Lemma parse_part_spells s v : spells s v → v <= 2 ^ 53 → parse_ipv4_part s = Ok (Some v).
Proof.
  intros Hs Hv. destruct Hs as [ds Hds H0|ds Hds|x ds Hx Hds].
  - pose proof (all_in_not_nil _ _ Hds) as Hne. unfold parse_ipv4_part. destruct ds as [|d ds]; [done|].
    destruct (starts_with _ _ || starts_with _ _) eqn:Ex.
    { apply starts_with_hex in Ex as [r [E|E]]; rewrite E in Hds; unfold all_in in Hds; by cbn in Hds. }
    destruct (starts_with (d :: ds) (js "0") && _) eqn:E0; [|by rewrite Hds].
    apply andb_true_iff in E0 as [E0 Hl%Nat.ltb_lt]. rewrite H0 in Hl by done. lia.
  - pose proof (all_in_not_nil _ _ Hds) as Hne. unfold parse_ipv4_part. cbn [app js].
    change (js "0" ++ ds) with (48 :: ds).
    destruct (starts_with _ _ || starts_with _ _) eqn:Ex.
    { apply starts_with_hex in Ex as [r [[= E]|[= E]]]; rewrite E in Hds; unfold all_in in Hds; by cbn in Hds. }
    assert (starts_with (48 :: ds) (js "0") && (1 <? length (48%Z :: ds))%nat = true) as ->.
    { apply andb_true_iff. split; [done|]. apply Nat.ltb_lt. destruct ds; [done|]. cbn. lia. }
    change (slice_from 1 (48 :: ds)) with ds. rewrite Hds.
    change (num_in 8 (λ c, c - 48) (48 :: ds)) with (num_in 8 (λ c, c - 48) ds).
    rewrite bigint_of_number_exact; [done|]. split; [|done]. apply num_in_nonneg; [lia|].
    intros c Hc. apply is_octal_range. by eapply all_in_elem.
  - assert (∀ c, parse_ipv4_part (48 :: c :: ds) =
      if starts_with (48 :: c :: ds) (js "0x") || starts_with (48 :: c :: ds) (js "0X")
      then Ok (if all_in is_hex ds then Some (num_in 16 hex_value ds) else None)
      else parse_ipv4_part (48 :: c :: ds)) as Heq.
    { intros c. unfold parse_ipv4_part. by destruct (_ || _). }
    destruct Hx as [-> | ->]; [change (js "0x" ++ ds) with (48 :: 120 :: ds)|
      change (js "0X" ++ ds) with (48 :: 88 :: ds)]; by rewrite Heq, Hds.
Qed.

Lemma parse_parts_spells parts vs :
  Forall2 spells parts vs → Forall (λ v, v <= 2 ^ 53) vs → parse_ipv4_parts parts = Ok (Some vs).
Proof.
  induction 1 as [|s v parts vs Hs _ IH]; intros Hv; [done|]. apply Forall_cons in Hv as [Hv Hvs].
  cbn. rewrite (parse_part_spells s v Hs Hv). cbn. by rewrite IH.
Qed.

(** The characters of a spelling *)
Lemma spells_chars s v c : spells s v → c ∈ s → is_hex c = true ∨ c = chr "x" ∨ c = chr "X".
Proof.
  assert (∀ ds class, all_in class ds = true → (∀ c, class c = true → is_hex c = true) → c ∈ ds → is_hex c = true) as Hall.
  { intros ds class Hds Hc Hin. apply Hc. by eapply all_in_elem. }
  assert (∀ c, is_digit c = true → is_hex c = true) as Hdig by (intros d Hd; unfold is_hex; by rewrite Hd).
  assert (∀ c, is_octal c = true → is_hex c = true) as Hoct.
  { intros d Hd. apply Hdig. apply is_octal_range in Hd. unfold is_digit. apply andb_true_iff. rewrite !Z.leb_le. lia. }
  destruct 1 as [ds Hds _|ds Hds|x ds Hx Hds]; intros Hin.
  - left. by eapply Hall.
  - apply elem_of_app in Hin as [->%list_elem_of_singleton|Hin]; [by left|left; by eapply Hall].
  - apply elem_of_app in Hin as [Hin|Hin]; [|left; by eapply Hall].
    destruct Hx as [-> | ->]; apply elem_of_cons in Hin as [->| ->%list_elem_of_singleton]; auto.
Qed.

Lemma spells_not_nil s v : spells s v → s ≠ [].
Proof.
  destruct 1 as [ds Hds _|ds Hds|x ds Hx Hds]; [by eapply all_in_not_nil|done|].
  by destruct Hx as [-> | ->].
Qed.

(** Characters of a host made of spellings: no colon, bracket or space *)
Definition host_char (c : Z) : Prop := is_hex c = true ∨ c = chr "x" ∨ c = chr "X" ∨ c = chr ".".

Lemma host_char_not c : host_char c → is_space c = false ∧ c ≠ chr ":" ∧ c ≠ chr "[".
Proof.
  intros [Hh|[->|[->| ->]]]; [|done..]. apply hex_value_range in Hh as Hv.
  unfold is_hex, is_digit, is_space in *.
  rewrite !orb_true_iff, !andb_true_iff, !Z.leb_le in Hh. split_and!; [|cbn; lia..].
  repeat (apply orb_false_iff; split); try apply andb_false_iff; rewrite ?Z.leb_gt, ?Z.eqb_neq; lia.
Qed.

Lemma join_host parts vs :
  Forall2 spells parts vs → Forall host_char (str_join (js ".") parts).
Proof.
  induction 1 as [|s v parts vs Hs Hrest IH]; [constructor|].
  assert (Forall host_char s) as Hsc.
  { apply Forall_forall. intros c Hc. destruct (spells_chars s v c Hs Hc) as [?|[?|?]]; unfold host_char; auto. }
  destruct parts as [|q parts]; [done|].
  change (str_join (js ".") (s :: q :: parts)) with (s ++ js "." ++ str_join (js ".") (q :: parts)).
  rewrite !Forall_app. split_and!; [done| |done].
  apply (Forall_singleton host_char (chr ".")). unfold host_char. auto.
Qed.

Lemma join_not_nil parts vs : Forall2 spells parts vs → parts ≠ [] → str_join (js ".") parts ≠ [].
Proof.
  intros [|s v parts' vs' Hs _] Hne; [done|]. apply spells_not_nil in Hs. destruct parts' as [|q parts']; [done|].
  cbn. by destruct s.
Qed.

Lemma host_no_space s : Forall host_char s → no_space s.
Proof. intros H. eapply Forall_impl; [exact H|]. intros c Hc. by apply host_char_not in Hc as [? _]. Qed.

Lemma trim_no_space s : no_space s → trim s = s.
Proof.
  intros Hs. destruct s as [|c s]; [done|]. apply Forall_cons in Hs as [Hc Hs].
  destruct s as [|d s] using rev_ind; [|clear IHs].
  { unfold trim, trim_end. cbn. rewrite Hc. cbn. by rewrite Hc. }
  apply Forall_app in Hs as [_ Hd]. change (c :: s ++ [d]) with ([c] ++ s ++ [d]).
  apply trim_id; [by constructor|done|done|done].
Qed.

Lemma split_first_app c l r : c ∉ l → split_first c (l ++ c :: r) = Some (l, r).
Proof.
  induction l as [|d l IH]; intros Hl; cbn; [by rewrite Z.eqb_refl|].
  destruct (Z.eqb_spec d c) as [->|]; [set_solver|]. rewrite IH; [done|set_solver].
Qed.
Lemma split_first_none c s : c ∉ s → split_first c s = None.
Proof.
  induction s as [|d s IH]; intros Hs; cbn; [done|]. destruct (Z.eqb_spec d c) as [->|]; [set_solver|].
  rewrite IH; [done|set_solver].
Qed.

(** A port, or none *)
Definition print_port (port : option jstr) : jstr :=
  match port with None => [] | Some ds => js ":" ++ ds end.

Lemma strip_host host port :
  Forall host_char host → host ≠ [] → (∀ ds, port = Some ds → all_in is_digit ds = true) →
  stripPortAndBrackets (host ++ print_port port) = host.
Proof.
  intros Hh Hne Hp.
  assert (chr ":" ∉ host) as Hcolon.
  { intros Hin. eapply Forall_forall in Hh; [|exact Hin]. by apply host_char_not in Hh as (_ & ? & _). }
  assert (no_space (host ++ print_port port)) as Hns.
  { apply Forall_app. split; [by apply host_no_space|]. destruct port as [ds|]; [|constructor].
    constructor; [done|]. apply Forall_forall. intros c Hc. apply is_digit_not_space.
    eapply all_in_elem; [by apply Hp|done]. }
  unfold stripPortAndBrackets. rewrite trim_no_space by done.
  assert (bracket_match (host ++ print_port port) = None) as ->.
  { destruct host as [|c host]; [done|]. apply Forall_cons in Hh as [Hc _]. apply host_char_not in Hc as (_ & _ & Hc).
    unfold bracket_match. cbn [app]. by rewrite (proj2 (Z.eqb_neq _ _) Hc). }
  unfold port_match. destruct port as [ds|]; cbn [print_port].
  - change (js ":" ++ ds) with (chr ":" :: ds). rewrite split_first_app by done.
    destruct host; [done|]. by rewrite (Hp ds eq_refl).
  - rewrite app_nil_r, split_first_none by done. done.
Qed.

(** Every way [inet_aton] accepts to write an IPv4 address (one to four parts,
    each in decimal, octal or hexadecimal, with or without a port) is recognised
    with the value it denotes, so no alternative spelling of an address escapes
    the range check. *)
Theorem inet_aton_spellings parts vs v port :
  Forall2 spells parts vs → aton vs = Some v → Forall (λ v, 0 <= v <= 2 ^ 53) vs →
  (∀ ds, port = Some ds → all_in is_digit ds = true) →
  tryParseIp (str_join (js ".") parts ++ print_port port) = Ok (Some (Ipv4 v)).
Proof.
  intros Hsp Hat Hvs Hport. pose proof (join_host _ _ Hsp) as Hh.
  assert (parts ≠ [] ∧ (length parts <= 4)%nat) as [Hne Hlen].
  { rewrite (Forall2_length _ _ _ Hsp). split; [by intros ->; inversion Hsp; subst|].
    by destruct vs as [|? [|? [|? [|? [|? ?]]]]]; cbn in *; try lia. }
  pose proof (join_not_nil _ _ Hsp Hne) as Hjne.
  unfold tryParseIp. rewrite strip_host by done.
  assert (includes (str_join (js ".") parts) (js ":") = false) as ->.
  { apply includes_singleton_false. intros Hin. eapply Forall_forall in Hh; [|exact Hin].
    by apply host_char_not in Hh as (_ & ? & _). }
  unfold parseIPv4. rewrite trim_no_space by (by apply host_no_space).
  destruct (str_join (js ".") parts) as [|c t] eqn:Ej; [done|]. rewrite <-Ej.
  change (js ".") with [chr "."] in *. rewrite split_on_str_join; [|done|].
  - rewrite (proj2 (Nat.ltb_ge (length parts) 1)) by (destruct parts; [done|cbn; lia]).
    rewrite (proj2 (Nat.ltb_ge 4 (length parts))) by lia. cbn [orb].
    rewrite (parse_parts_spells parts vs); [|done|eapply Forall_impl; [exact Hvs|]; cbn; lia]. cbn.
    rewrite combine_aton by (eapply Forall_impl; [exact Hvs|]; cbn; lia). by rewrite Hat.
  - clear -Hsp. induction Hsp as [|s v parts vs Hs _ IH]; constructor; [|done].
    intros Hin. destruct (spells_chars s v _ Hs Hin) as [H|[H|H]]; by vm_compute in H.
Qed.

(** The loopback address as [0x7f.1:80] *)
Theorem inet_aton_spellings_witness : tryParseIp (js "0x7f.1:80") = Ok (Some (Ipv4 (ip4 127 0 0 1))).
Proof.
  apply (inet_aton_spellings [js "0x7f"; js "1"] [127; 1] (ip4 127 0 0 1) (Some (js "80"))).
  - constructor; [apply (spells_hex (js "0x") (js "7f")); [by left|vm_compute; reflexivity]|].
    constructor; [|constructor]. apply (spells_dec (js "1")); [vm_compute; reflexivity|vm_compute; reflexivity].
  - vm_compute. reflexivity.
  - repeat constructor; lia.
  - intros ds [= <-]. vm_compute. reflexivity.
Defined.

=-=-=-=-=

* _EXERCISE_:
Whenever a line of the listing above holds the word "left", copy that line.

* _WRITTEN REPLY_:
  - left. by eapply Hall.
  - apply elem_of_app in Hin as [->%list_elem_of_singleton|Hin]; [by left|left; by eapply Hall].
  - apply elem_of_app in Hin as [Hin|Hin]; [|left; by eapply Hall].
  - constructor; [apply (spells_hex (js "0x") (js "7f")); [by left|vm_compute; reflexivity]|].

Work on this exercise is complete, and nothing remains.